**Record excerpts**
-------
(* ===== verification/Prelude.v ===== *)
(** * Blue Team OS: a verification library

    Blue Team OS is a security-operations platform. Telemetry is normalised to canonical
    events, enriched, matched with indicators and stored; detection rules turn windows of
    events into findings; findings are stored with sealed evidence and alerts; a correlation
    engine tells storylines from findings and groups them into incidents, which analysts
    hunt through and work on; playbooks and an execution broker propose and run response
    actions behind a policy engine; reports (coverage, quality, health, forensics) are
    computed from what is stored; every write is recorded in a hash-chained audit log. This
    library is a shallow embedding of that program in Rocq: functions of the program are
    functions here, state is passed explicitly, exceptions are values. Paths below are
    relative to src/; services/ and api/ mean services/api/app/services and
    services/api/app/api, core/ and models/ their siblings.

    ** Conventions

    - A call that shares state is [M S A], a function from a state to a [result] and a new
      state; the state reached is kept when the call raises ([Prelude]). [get_db] of
      [Store] adds what a request does at its end: commit, or roll back.
    - A pydantic model or a table row is a record, a [Literal] an inductive type or its
      string. A dict is an association list in insertion order ([dget], [dset] of
      [PyValue]), a set of strings a list. A JSON column that holds a dumped model holds
      the model.
    - Strings are sequences of code points below 256 ([PyStr]); datetimes are a wall clock
      and an offset ([PyTime]). A naive one exists only where text is read ([py_datetime]);
      an event with a naive time stops at [settled], as the program's comparisons do. Floats
      are IEEE doubles ([PyValue], [PyFloat]); SHA-256 and canonical JSON are computed
      ([Hashing]).
    - Identifiers and clock readings come from an [Oracle]; [draws] counts how many were
      taken. [OracleLaws] says identifiers do not repeat.
    - Objects that live as long as the process (the replay lab, the gateway, the broker, the
      playbook engine, the stores of architecture and metrics) are the second half of
      [process G], which a request that fails does not roll back ([Routes]).
    - A route is [served permission headers request_id body] or [in_session] over a process
      ([Routes]); bodies of requests are taken as FastAPI has validated them.
    - Sessions are created with [autoflush=False]: a row that was added is seen by queries
      only after the next flush. The tables for which this matters have pending rows.
    - The file system of [ObjectStore] maps absolute paths to files and directories and has
      no symbolic links. What leaves the process is the log [world] of [DataClients].

    ** Parameters

    Code outside the repository is a class, and what is relied on about it a class of laws:
    [IpLib] (IPv6 in [ipaddress]), [IsoLib] (the rarer ISO formats), [Pydantic] with
    [PydanticLaws], [PydanticJson], [JsonDump] and [JsonLoads] (conversions and dumps),
    [SetOrder] (the order of a set), [AuthLib] and [PasswordLib] (jwt and bcrypt), [Opa] and
    [BrokerEnv] (the OPA binary, processes and the engines the broker calls), [YaraLib]
    (libYARA), [Executor] (what a playbook step runs), [Outside], [KafkaLib] with
    [EnvelopeJson] and [Probing] (servers and clusters), [PythonNames] (class names, URL
    paths), and what is on disk: [ScenarioFiles], [RangeFiles], [HuntFiles], [QualityFiles].
    [Normalizer] with [NormalizerLaws] is the interface between [Ingestion] and the adapters:
    the service is proved against it and [IngestAdapters] discharges it. [DataPlane] is what
    ingestion sees of the dual write. Theorems that assume laws have witnesses with concrete
    instances.

    ** Files

    Foundations
    - [Prelude], [PyStr], [PyTime], [Calendar], [PyValue], [PyFloat], [Hashing]: the monad and
      its loops, sorting, queries, Python's strings, datetimes and their texts, values,
      doubles, SHA-256 and canonical JSON (packages/python-common).
    - [Schemas], [Pydantic]: packages/schemas; the second fills an event from dynamic values
      and collects every failing field. [Store]: models/ and core/db.py.
    - [AuditChain]: services/audit.py. Every log the program writes verifies; two
      verifying logs of the same length and last hash agree on every hashed field, or two of
      their rows exhibit a collision of SHA-256; timestamps are not covered.
    - [Access]: services/auth.py, core/deps.py, core/security.py, domain/permissions.py: who
      passes a permission dependency, by which credential. [Routes]: what routes share. [Startup]: services/seed.py,
      main.py, api/auth.py: starting and signing in. [Http]: core/middleware.py,
      core/errors.py, core/schema_patches.py: what is answered to whom, and older databases.

    From telemetry to incidents
    - [Normalize], [Syslog], [IngestAdapters]: packages/network-adapters, endpoint-adapters,
      ingest-adapters. Whatever a payload says, the event is of the caller's tenant.
    - [Enrichment], [Intel], [Ingestion]: packages/enrichment, services/intel.py and
      ingestion.py with their routes. Every payload of a batch is accounted for; a payload
      sent again stores nothing; indicators over every interleaving of requests.
    - [Detection], [IdentityRules], [NetworkRules], [EndpointRules], [Catalog], [Sigma]:
      packages/detection-sdk, detections/python, packages/sigma-compiler. [RuleSound] is
      what a rule promises the registry; every rule of the catalogue is an instance, so every
      finding is sound. The catalogue takes compiled Sigma rules as an argument; [Sigma] says
      which files compile and when the compiled rule fires.
    - [Correlation]: packages/correlation. Storylines cite only what they were given; the
      declarative rules fire exactly when due, and what defeats them.
    - [EvidenceLocker], [DetectionService], [RuleLifecycle]: services/evidence.py,
      suppression.py, detection.py, rules.py. Stored findings are new, evidenced and alerted;
      rules move along declared transitions; the gate can be passed by.
    - [Incidents]: services/incidents.py and api/incidents.py. The life of incidents over
      every interleaving of requests, groupings and additions of evidence; every request
      is authorised and audited; how grouping fails.
    - [Fabric], [Redpanda], [DataClients], [ObjectStore], [DualWrite]: packages/event-fabric,
      clickhouse-store, dataplane-clients, object-store, services/dataplane.py. At-most-once
      delivery, complete drains and the messages that are lost; an object put is found again;
      a projection never raises; retention deletes exactly what is old.

    Acting
    - [Policy], [Broker], [Playbook], [Operations]: packages/rego-engine, execution-broker,
      playbook-sdk, and their routes with blue_range.py and languages.py. No mutating action
      is executed, processes are confined to the registered scripts, steps run only when
      granted and in order, what is submitted is recorded.
    - [Connectors]: packages/connectors, cloud-adapters and api/connectors.py. Endpoint
      actions never execute. [Gateway]: services/ai-gateway and api/ai_analyst.py. What is
      redacted, that nothing is dispatched, that an answer cites stored evidence.
    - [Replay], [Improve]: packages/blue-range, replay-engine, self-improvement. The
      regression gate opens exactly for rules whose latest covering job passed; no
      candidate is promoted.

    Looking
    - [BlueQL], [Hunting], [SqlHunts], [Yara]: packages/blueql, services/hunting.py,
      packages/sql-hunts, yara-engine. Parsing returns what was printed; sequences report
      the occurrences; structured search is the filter it stands for; SQL hunts only read,
      and only the tenant's rows.
    - [EntityGraph], [GraphService], [ProcessTree]: packages/entity-graph,
      services/graph.py, the process tree and sessions. The stored graph refines the
      observed one.
    - [Coverage], [Vulns], [Architecture], [Dfir], [Quality], [QualityChecks], [Console],
      [Command]: packages/attack-coverage, telemetry-health, vuln-engine, architecture,
      observability, dfir, quality-engine with services/quality.py, and the reading routes.
      Reports say what is stored, for one tenant; the quality index is what honest checks
      earned; the health report and its limits.

    ** Reading the theorems

    Invariants are proved by induction over step relations ([audit_reachable], [ir_step],
    [rule_step], [lab_step], the operations of [Fabric] and [Intel]), whose steps are the
    modelled operations, failed ones included, and frame steps for the rest of the program.
    Theorems about a route say who is answered, what the answer is, and what is left in the
    database in either outcome. Theorems that a call returns are stated as such. Where a loop
    of the code is not structural, the model takes fuel and a lemma shows it is enough: the
    passes of a playbook run (one per pending step, [run_passes_inv]), the chunks of a drain
    (the length of the queue, [consume_all_spec]), the parser of [BlueQL] (the tokens left,
    [parse_total]); digits of floats are searched up to 17, which always suffices for
    doubles.

    ** Not modelled

    The command-line scripts and the migrations of the database (tools of deployment), the
    binding of libYARA (calls through ctypes; the class [YaraLib]), logging, the creation of
    engines and connection pools, pydantic's validation of request bodies, CORS beyond the
    origins it is given, and the front end. Python's recursion limit is not modelled, nor
    concurrent requests inside one handler: a handler runs as one step, as its session is its
    own until it commits. *)
From Stdlib Require Export ZArith Lia Ascii String.
From stdpp Require Export base tactics strings list sorting gmap.
#[export] Set Default Goal Selector "!".

(** ** Notations, databases and tactics of the library *)

Declare Scope py_scope.
Delimit Scope py_scope with py.

Create HintDb btos.
Create Rewrite HintDb btos_rw.

(** Split every [if], [match] and boolean test of the goal or the context. *)
Ltac py_cases :=
  repeat match goal with
  | |- context [match ?x with _ => _ end] => destruct x eqn:?; simplify_eq/=
  | H : context [match ?x with _ => _ end] |- _ => destruct x eqn:?; simplify_eq/=
  end.

(** Turn the boolean tests of the code into propositions. *)
Ltac py_bool :=
  repeat match goal with
  | H : (_ && _) = true |- _ => apply andb_prop in H as [? ?]
  | H : (_ || _) = false |- _ => apply orb_false_elim in H as [? ?]
  | H : negb _ = true |- _ => apply negb_true_iff in H
  | H : negb _ = false |- _ => apply negb_false_iff in H
  | H : bool_decide _ = true |- _ => apply bool_decide_eq_true_1 in H
  | H : bool_decide _ = false |- _ => apply bool_decide_eq_false_1 in H
  | H : (_ =? _)%string = true |- _ => apply String.eqb_eq in H
  | H : (_ =? _)%string = false |- _ => apply String.eqb_neq in H
  | H : (_ =? _)%Z = true |- _ => apply Z.eqb_eq in H
  | H : (_ =? _)%Z = false |- _ => apply Z.eqb_neq in H
  | H : (_ <=? _)%Z = true |- _ => apply Z.leb_le in H
  | H : (_ <=? _)%Z = false |- _ => apply Z.leb_gt in H
  | H : (_ <? _)%Z = true |- _ => apply Z.ltb_lt in H
  | H : (_ <? _)%Z = false |- _ => apply Z.ltb_ge in H
  | H : (_ <=? _)%nat = true |- _ => apply Nat.leb_le in H
  | H : (_ <=? _)%nat = false |- _ => apply Nat.leb_gt in H
  | H : (_ <? _)%nat = true |- _ => apply Nat.ltb_lt in H
  | H : (_ <? _)%nat = false |- _ => apply Nat.ltb_ge in H
  end.

(** ** Exceptions and the state-and-exception monad

    A Python call is a function of the state it shares that returns a value or
    raises; the state reached is kept in both cases. *)

Inductive exn : Type :=
| BlueTeamError (code message : string) (status_code : Z)
| ValueError (message : string)
| TypeError (message : string)
| KeyError (key : string)
| PermissionError (message : string)
| MultipleResultsFound
| OtherError (message : string).

#[export] Instance exn_eq_dec : EqDecision exn.
Proof. solve_decision. Defined.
-------
**Exercise requirements**
Starting at the line with "earned; the health" and ending at the line with "(the length of", print each line of the listing above exactly, with no other lines.

**Response below**
      earned; the health report and its limits.

    ** Reading the theorems

    Invariants are proved by induction over step relations ([audit_reachable], [ir_step],
    [rule_step], [lab_step], the operations of [Fabric] and [Intel]), whose steps are the
    modelled operations, failed ones included, and frame steps for the rest of the program.
    Theorems about a route say who is answered, what the answer is, and what is left in the
    database in either outcome. Theorems that a call returns are stated as such. Where a loop
    of the code is not structural, the model takes fuel and a lemma shows it is enough: the
    passes of a playbook run (one per pending step, [run_passes_inv]), the chunks of a drain
    (the length of the queue, [consume_all_spec]), the parser of [BlueQL] (the tokens left,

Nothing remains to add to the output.